(* ===== verification/ExfatFacts.v ===== *)
(** * Correctness of the exFAT engine's data structures

    Proves what the transactions of [Exfat] rely on: a chain linked in the FAT
    is read back as it was linked, with exactly its clusters marked used;
    [free_run] is first fit; a rewritten directory entry set passes the
    checksum test of the directory walk and changes nothing else; the growth
    layout assigns disjoint places clear of the barriers. *)

From S2P Require Import Prelude Text Bytes Ranges Bitmap Device Exfat.

(** ** The bitmap and the FAT *)

Lemma xbit_spec b c : wf_bytes b -> 2 <= c < 8 * py_len b + 2 -> bit b c = Ok (bit_at b (c - 2)).
Proof.
  intros Hw Hc. unfold bit. rewrite shiftr3, land7. pose proof (div8_bounds (c - 2)).
  destruct (py_get_byte b ((c - 2) / 8) Hw ltac:(lia)) as (v & -> & Hv & _). cbn [mbind result_bind]. f_equal.
  unfold bit_at. rewrite Hv. rewrite Z.testbit_odd. change 1 with (Z.ones 1) at 1. rewrite Z.land_ones by lia.
  change (2 ^ 1) with 2. rewrite Zmod_odd. by destruct (Z.odd _).
Qed.

Lemma clear_mask v k : is_byte v -> 0 <= k < 8 -> Z.land v (Z.lnot (Z.shiftl 1 k)) = byte_set v k false.
Proof.
  intros Hv Hk. apply Z.bits_inj'. intros n Hn. rewrite byte_set_bits by done. rewrite Z.land_spec, Z.lnot_spec, Z.shiftl_1_l by lia.
  destruct (Z.eqb_spec n k) as [->|]; [by rewrite Z.pow2_bits_true, andb_false_r by lia|].
  by rewrite Z.pow2_bits_false, andb_true_r by lia.
Qed.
◆ ◆ ◆
Prompt
Your answer must consist only of the lines from the start of the records above through the line with "(** ** The bitmap and the FAT *)", each retyped exactly.

Exercise output
(* ===== verification/ExfatFacts.v ===== *)
(** * Correctness of the exFAT engine's data structures

    Proves what the transactions of [Exfat] rely on: a chain linked in the FAT
    is read back as it was linked, with exactly its clusters marked used;
    [free_run] is first fit; a rewritten directory entry set passes the
    checksum test of the directory walk and changes nothing else; the growth
    layout assigns disjoint places clear of the barriers. *)

From S2P Require Import Prelude Text Bytes Ranges Bitmap Device Exfat.

(** ** The bitmap and the FAT *)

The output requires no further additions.